Les chroniques de Cyrano

Voici un peu plus d'un an, j'ai accepté de tenir une chronique dans le mensuel protestant du Sud-Ouest "Ensemble". L'on m'y donnait carte blanche pour y écrire un billet d'humeur, une chronique hasardeuse, le nez au vent, sur ce qui me passerait par la tête.  Une invitation faite aprés la publication du "Petit traité de savoir vivre à l'usage de ceux qui vont mourir" dont la teneur, l'humour, l'ironie avaient été appréciés par plusieurs membres de la rédaction du mensuel. C'était risqué de leur part; d'autant plus qu'aucune contrainte ayant trait à la religion, ni aucune référence aux textes bibliques n'étaient exigées. Mais n'est-ce pas cela, au fond, une vraie carte blanche? Ceci dit cette toute puissante liberté avait aussi pour moi quelque chose de terrifiant. J'avais un peu l'impression qu'on me demandait de faire une numéro de trapèze sans filet et sans trop savoir ce que l'on attendait de moi. Je savais que je n'avais pas grand-chose à craindre si ce n'est de moi-même. Je connaissais l'ouverture d'esprit, la tolérance et le sens de l'humour qui caractérisent l'Eglise Réformée auxquels j'ai depuis rendu hommage à la fin de "Crises de foi". Bref, je me suis lancé vaille que vaille, sous le nom de plume de Cyrano et, ma foi (!), ce rendez-vous mensuel est devenu un exercice de style des plus plaisants. Le ton y est volontairement laïque, les sujets semblent tirés d'un inventaire à la Prévert...
Je voulais aujourd'hui vous en proposer un extrait:


Chronique vide de sens


« Mon capitaine disait que tout ce qui nous advient de bien ou de mal ici bas est écrit là-haut, sur le grand rouleau ». C’est à peu près ce que rappelle Jacques, mon ami Jacques*, ce diable d’homme, à qui veut bien l’entendre.

Je pense que c’est vrai. Fondamentalement vrai. La vie est comme un grand arbre dont chaque branche, chaque rameau, chaque pousse mène vers le Ciel. Le choix de telle ou telle branche importe peu à l’écureuil qui veut grimper jusqu’au faîte de l’arbre. Bien sûr, il y a toujours les accidents de la vie, les mauvais choix possible pour atteindre l’inaccessible étoile. « Donnez-moi quatre planche pour me faire un cercueil/ Il est tombé d’la branche le gentil écureuil » chantait Trenet…
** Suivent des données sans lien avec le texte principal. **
Lemma wdb_next_words e s c : 0 <= e < 2 ^ 32 -> 0 <= s < 2 ^ 32 ->
  wdb_next (le 4 e ++ le 4 s ++ c) 0
  = Ok (if (e =? 0) && (s =? 0) then WdbTerminator
        else if (s >? MAX_SIZE) || (s >? pylen c) then WdbBad else WdbRecord e s).
Proof.
  intros He Hs. unfold wdb_next, unpackI. pose proof (pylen_nonneg c).
  assert (pylen (le 4 e ++ le 4 s ++ c) = 8 + pylen c) as -> by (rewrite !pylen_app, !pylen_le; lia).
  rewrite (proj2 (Z.leb_le _ _)) by lia.
  rewrite (unpack_u_app 4 [] e (le 4 s ++ c) 0 eq_refl He : unpack_u 4 (le 4 e ++ le 4 s ++ c) 0 = Ok e). cbn [mbind res_bind].
  rewrite (unpack_u_app 4 (le 4 e) s c (0 + 4)) by (rewrite ?pylen_le; done || exact Hs). cbn [mbind res_bind].
  replace (0 + 8 + s >? 8 + pylen c) with (s >? pylen c); [done|]. apply eq_true_iff_eq. rewrite !Z.gtb_lt. lia.
Qed.

(** A tail at which the walk stops. *)
Definition no_record (tail : bytes) : Prop := forall r rest, record_ok r -> tail <> wdb_record (fst r) (snd r) ++ rest.

Lemma wdb_next_record r c : record_ok r -> wdb_next (wdb_record (fst r) (snd r) ++ c) 0 = Ok (WdbRecord (fst r) (pylen (snd r))).
Proof.
  intros (He & Hp & Hz). unfold wdb_record. rewrite <- !app_assoc. pose proof (pylen_nonneg (snd r)). pose proof (pylen_nonneg c).
  assert (pylen (snd r) < 2 ^ 32) by (unfold MAX_SIZE in Hp; lia).
  rewrite wdb_next_words by lia. rewrite pylen_app. destruct (_ && _) eqn:E.
  { exfalso. apply Hz. zbool. split; [done|]. unfold pylen in *. destruct (snd r); [done|cbn in *; lia]. }
  destruct (_ || _) eqn:E2; [|done]. exfalso. rewrite orb_true_iff, !Z.gtb_lt in E2. lia.
Qed.

Lemma wdb_next_cases b : is_bytes b ->
  (exists r c, b = wdb_record (fst r) (snd r) ++ c /\ record_ok r /\ wdb_next b 0 = Ok (WdbRecord (fst r) (pylen (snd r))))
  \/ (no_record b /\ exists st, wdb_next b 0 = Ok st /\ match st with
        | WdbStop => pylen b < 8 | WdbTerminator => take 8 b = replicate 8 0
        | WdbBad => 8 <= pylen b /\ take 8 b <> replicate 8 0 | WdbRecord _ _ => False end).
Proof.
  intros Hb. destruct (Z.le_gt_cases 8 (pylen b)) as [Hl|Hl].
  2:{ right. split.
      - intros r c Hr E. subst b. unfold wdb_record in Hl. rewrite !pylen_app, !pylen_le in Hl.
        pose proof (pylen_nonneg (snd r)). pose proof (pylen_nonneg c). lia.
      - exists WdbStop. split; [|done]. unfold wdb_next. by rewrite (proj2 (Z.leb_gt _ _)) by lia. }
  destruct (two_words b Hb Hl) as (e & s & c & -> & He & Hs & Hc).
  pose proof (wdb_next_words e s c He Hs) as E.
  assert (forall P : Prop, (forall st, wdb_next (le 4 e ++ le 4 s ++ c) 0 = Ok st -> match st with WdbRecord _ _ => False | _ => True end) ->
            no_record (le 4 e ++ le 4 s ++ c)) as Hno.
  { intros _ Hst r c' Hr E'. pose proof (wdb_next_record r c' Hr) as E2. rewrite <- E' in E2. by apply Hst in E2. }
  assert (take 8 (le 4 e ++ le 4 s ++ c) = le 4 e ++ le 4 s) as Ht.
  { rewrite app_assoc. apply take_app_exact. by rewrite length_app, !length_le. }
  rewrite Ht. destruct ((e =? 0) && (s =? 0)) eqn:Ez.
  { right. split; [apply (Hno True); rewrite E; by intros st [= <-]|]. eexists. split; [exact E|]. zbool. by subst. }
  destruct ((s >? MAX_SIZE) || (s >? pylen c)) eqn:Eb.
  { right. split; [apply (Hno True); rewrite E; by intros st [= <-]|]. eexists. split; [exact E|]. split; [done|].
    intros Hz. change (replicate 8 0) with (le 4 0 ++ le 4 0) in Hz. apply app_inj_1 in Hz as [Z1 Z2]; [|by rewrite !length_le].
    apply (f_equal unle) in Z1, Z2. rewrite !unle_le_id in Z1, Z2 by lia. by subst. }
  left. apply orb_false_iff in Eb as [E1 E2]. rewrite Z.gtb_ltb, Z.ltb_ge in E1, E2.
  assert (pylen (take (Z.to_nat s) c) = s) as Hp by (unfold pylen in *; rewrite length_take; lia).
  exists (e, take (Z.to_nat s) c), (drop (Z.to_nat s) c). cbn [fst snd]. rewrite Hp. split; [|split; [|exact E]].
  - unfold wdb_record. by rewrite Hp, <- !app_assoc, take_drop.
  - unfold record_ok. cbn [fst snd]. split; [lia|]. split; [lia|]. intros [-> Hn]. rewrite Hn in Hp. subst s. done.
Qed.

(** ** The whole walk *)

Definition payload_sum (recs : list (Z * bytes)) : Z := foldr (fun r n => pylen (snd r) + n) 0 recs.

Lemma pylen_record e p : pylen (wdb_record e p) = 8 + pylen p.
Proof. unfold wdb_record. rewrite !pylen_app, !pylen_le. lia. Qed.

Lemma slice_record pre e p c : slice (pylen pre + 8) (pylen pre + 8 + pylen p) (pre ++ wdb_record e p ++ c) = p.
Proof.
  replace (pre ++ wdb_record e p ++ c) with ((pre ++ le 4 e ++ le 4 (pylen p)) ++ p ++ c)
    by (unfold wdb_record; by rewrite <- !app_assoc).
  apply slice_app_mid; rewrite !pylen_app, !pylen_le; lia.
Qed.

(** Where the walk stops. *)
Definition stops_clean (tail : bytes) : bool := bool_decide (tail = []) || bool_decide (take 8 tail = replicate 8 0).

Lemma walk recs tail : forall pre fuel, Forall record_ok recs -> is_bytes tail -> no_record tail ->
  (length recs < fuel)%nat -> let b := pre ++ wdb_body recs ++ tail in
  iter_go fuel b (pylen pre) = Ok (map sized recs)
  /\ forall n p, count_go fuel b (pylen pre) n p = Ok (n + pylen recs, p + payload_sum recs, stops_clean tail).
Proof.
  induction recs as [|r recs IH]; intros pre [|fuel] Hok Ht Hno Hf; cbn [length] in Hf; try lia; intros b.
  - unfold b. cbn [wdb_body flat_map app iter_go count_go]. rewrite wdb_next_app.
    destruct (wdb_next_cases tail Ht) as [(r & c & -> & Hr & _)|(_ & st & -> & Hst)]; [by destruct (Hno r c Hr)|].
    cbn [mbind res_bind]. unfold stops_clean, payload_sum. cbn [foldr]. rewrite pylen_nil, pylen_app.
    destruct st; (split; [done|]); intros n p; rewrite !Z.add_0_r; do 2 f_equal.
    + apply eq_true_iff_eq. rewrite Z.eqb_eq, orb_true_iff, !bool_decide_eq_true.
      pose proof (pylen_nonneg pre). split; [intros E; left; destruct tail; [done|rewrite pylen_cons in E; pose proof (pylen_nonneg tail); lia]|].
      intros [->|E]; [by rewrite pylen_nil, Z.add_0_r|]. apply (f_equal length) in E. rewrite length_take, length_replicate in E.
      unfold pylen in Hst. lia.
    + symmetry. apply orb_true_iff. right. by apply bool_decide_eq_true.
    + destruct Hst as [H8 Hz]. symmetry. apply orb_false_iff. split; apply bool_decide_eq_false; [|done].
      intros ->. done.
    + done.
  - inversion_clear Hok as [|? ? Hr Hok']. unfold b. cbn [wdb_body flat_map iter_go count_go]. fold (wdb_body recs).
    rewrite <- app_assoc, wdb_next_app, wdb_next_record by done. cbn [mbind res_bind]. rewrite slice_record.
    assert (pylen pre + 8 + pylen (snd r) = pylen (pre ++ wdb_record (fst r) (snd r))) as -> by (rewrite pylen_app, pylen_record; lia).
    rewrite (app_assoc pre). destruct (IH (pre ++ wdb_record (fst r) (snd r)) fuel Hok' Ht Hno) as [E1 E2]; [lia|].
    split; [by rewrite E1|]. intros n p. rewrite E2. unfold payload_sum. cbn [foldr]. rewrite pylen_cons. do 3 f_equal; lia.
Qed.

(** The two loops agree, on any bytes. *)
Lemma count_iter fuel b : forall off n p r q clean, count_go fuel b off n p = Ok (r, q, clean) ->
  exists recs, iter_go fuel b off = Ok recs /\ r = n + pylen recs /\ q = p + foldr (fun x t => snd (fst x) + t) 0 recs.
Proof.
  induction fuel as [|fuel IH]; intros off n p r q clean E; cbn [count_go iter_go] in *; [done|].
  destruct (wdb_next b off) as [st|]; [|done]. cbn [mbind res_bind] in *.
  destruct st; [apply Ok_inj in E; injection E as <- <- <-; exists []; split; [done|]; rewrite pylen_nil; cbn [foldr]; split; lia..|].
  destruct (IH _ _ _ _ _ _ E) as (recs & Er & -> & ->). rewrite Er. cbn [mbind res_bind].
  eexists. split; [done|]. rewrite pylen_cons. cbn [foldr fst snd]. split; lia.
Qed.

(** What [inspect] says and what [iter_records] yields. *)
Lemma inspect_reads path b info : inspect path b = Ok info ->
  (if wi_standard info && negb (wi_records info =? 0) then iter_records b HEADER_LEN else Ok [])
  = (if known_magic b then iter_records b HEADER_LEN else Ok [])
  /\ (wi_standard info = true -> exists label, known_magic b = Some (wi_cache info, label)).
Proof.
  unfold inspect. intros E. destruct (pylen b <? 12) eqn:El.
  - apply Ok_inj in E. subst info. cbn. split; [|done]. destruct (known_magic b); [|done].
    unfold iter_records. cbn [iter_go]. unfold wdb_next. zbool. rewrite (proj2 (Z.leb_gt _ _)); [done|]. unfold HEADER_LEN. lia.
  - inv_bind E. destruct v as [[magic build] locale]. destruct (known_magic b) as [[cache label]|].
    + inv_bind E. destruct v as [[r q] clean]. apply Ok_inj in E. subst info. cbn [wi_standard wi_records wi_cache andb]. split; [|by exists label].
      destruct (count_iter _ _ _ _ _ _ _ _ E1) as (recs & Er & -> & _). unfold iter_records. rewrite Er.
      destruct recs as [|x recs]; [done|]. rewrite pylen_cons. pose proof (pylen_nonneg recs).
      by rewrite (proj2 (Z.eqb_neq _ _)) by lia.
    + apply Ok_inj in E. by subst info.
Qed.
Tout n’est qu’illusion. Tout n’est que chimère, et comme disent les bouddhistes, la Forme est vide et le Vide est forme…

Et nous là dedans ? Pauvres humains qui croyons être maîtres de notre destin ! On pense construire et certains s’aventurent même à construire des systèmes de pensée… Nous ne sommes pourtant que des bulles de savon, promenées, baladées dans l’espace du Vide que nous engendrons. Le monde, notre monde, celui que notre société s’est construit, celui de la communication à tous vents, du téléphone portable, de Facebook, du numérique, du tout technologique, du pathétique à l’étique plastique… Ce monde là n’est qu’un vaste espace creux. Et nous, pauvres bulles qui voletons à l’intérieur, nous ne sommes nous même constitués que de vide. Lorsque ces bulles disparaissent, lorsqu’elles éclatent, tout, absolument tout, retourne au néant originel comme un tube cathodique qui rend l’âme. Pfuittt….

J’ai beau essayer donc, de me pencher sur un avenir quelconque, d’avoir la pré-science de ce qui pourrait advenir dans les minutes ou les jours à venir, je ne vois rien, je ne sens rien, je n’imagine rien…

Et soudain, je sens un poids sur ma poitrine qui m’oppresse ; comme une énorme, une massive bulle de savon qui grandirait et finirait par m’écraser…

Quelle ironie du sort ! Mourir écrasé par une masse de vide ! Voilà qui est tout à fait scientifiquement incorrect !

Mais je délire ; tout ceci, me direz-vous, n’a pas de sens. Tiens, cela me fait penser qu’il y a une vingtaine d’années j’avais écrit une nouvelle débutant par cette phrase : « La vie n’avait pas de sens ; Par conséquent, en descendant du bus, il ne savait pas vraiment quelle direction prendre ».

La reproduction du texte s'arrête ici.